● INSTRUCTIONS FOR THE TASK:
What are the lines of the listing below, word for word, from the first down to the one that contains "(** ** Header *)"?

::::

(* ===== verification/Message.v ===== *)
(** * Messages on the wire (src/dns/types.rs, lines 8-562; src/dns/wire.rs)

    Header, question, record and message, read from and written to byte
    buffers.  A writer gets the buffer and returns the new buffer with the
    number of bytes written; [buf[offset..]] passed as [&mut] is the
    sub-buffer that is put back behind the part before it. *)

From stdpp Require Import strings.
From S2P Require Import Prelude Constants Str Types Names NameCodec Rdata.
#[local] Open Scope Z_scope.

(** ** Header *)

Definition Header_new_query (id : Z) (rd : bool) : Header :=
  mkHeader id false 0 false false rd false 0 false false 0 0 0 0 0.

Definition Header_new_response (id rcode : Z) : Header :=
  mkHeader id true 0 false false true true 0 false false rcode 0 0 0 0.

(** [(flags >> n) & 1 == 1] *)
Definition flag_bit (flags n : Z) : bool := bool_decide (Z.land (Z.shiftr flags n) 1 = 1).

Definition Header_from_bytes (data : bytes) : DnsResult Header :=
  if decide (length data < 12)%nat then Err (DnsError.BufferTooSmall 12 (length data)) else
  id ← rd_u16 data 0;
  flags ← rd_u16 data 2;
  qdcount ← rd_u16 data 4;
  ancount ← rd_u16 data 6;
  nscount ← rd_u16 data 8;
  arcount ← rd_u16 data 10;
  Ok {|
    h_id := id;
    h_qr := flag_bit flags 15;
    h_opcode := u8 (Z.land (Z.shiftr flags 11) 15);
    h_aa := flag_bit flags 10;
    h_tc := flag_bit flags 9;
    h_rd := flag_bit flags 8;
    h_ra := flag_bit flags 7;
    h_z := u8 (Z.land (Z.shiftr flags 6) 3);
    h_ad := flag_bit flags 5;
    h_cd := flag_bit flags 4;
    h_rcode := u8 (Z.land flags 15);
    h_qdcount := qdcount;
    h_ancount := ancount;
    h_nscount := nscount;
    h_arcount := arcount |}.

(** [x << n] on a [u16] *)
Definition shl16 (x n : Z) : Z := u16 (Z.shiftl x n).

Definition header_flags (self : Header) : Z :=
  Z.lor (Z.lor (Z.lor (Z.lor (Z.lor (Z.lor (Z.lor (Z.lor (Z.lor
    (shl16 (bit (h_qr self)) 15)
    (shl16 (h_opcode self) 11))
    (shl16 (bit (h_aa self)) 10))
    (shl16 (bit (h_tc self)) 9))
    (shl16 (bit (h_rd self)) 8))
    (shl16 (bit (h_ra self)) 7))
    (shl16 (h_z self) 6))
    (shl16 (bit (h_ad self)) 5))
    (shl16 (bit (h_cd self)) 4))
    (h_rcode self).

::::

● ANSWER FOR THIS EXERCISE:
(* ===== verification/Message.v ===== *)
(** * Messages on the wire (src/dns/types.rs, lines 8-562; src/dns/wire.rs)

    Header, question, record and message, read from and written to byte
    buffers.  A writer gets the buffer and returns the new buffer with the
    number of bytes written; [buf[offset..]] passed as [&mut] is the
    sub-buffer that is put back behind the part before it. *)

From stdpp Require Import strings.
From S2P Require Import Prelude Constants Str Types Names NameCodec Rdata.
#[local] Open Scope Z_scope.

(** ** Header *)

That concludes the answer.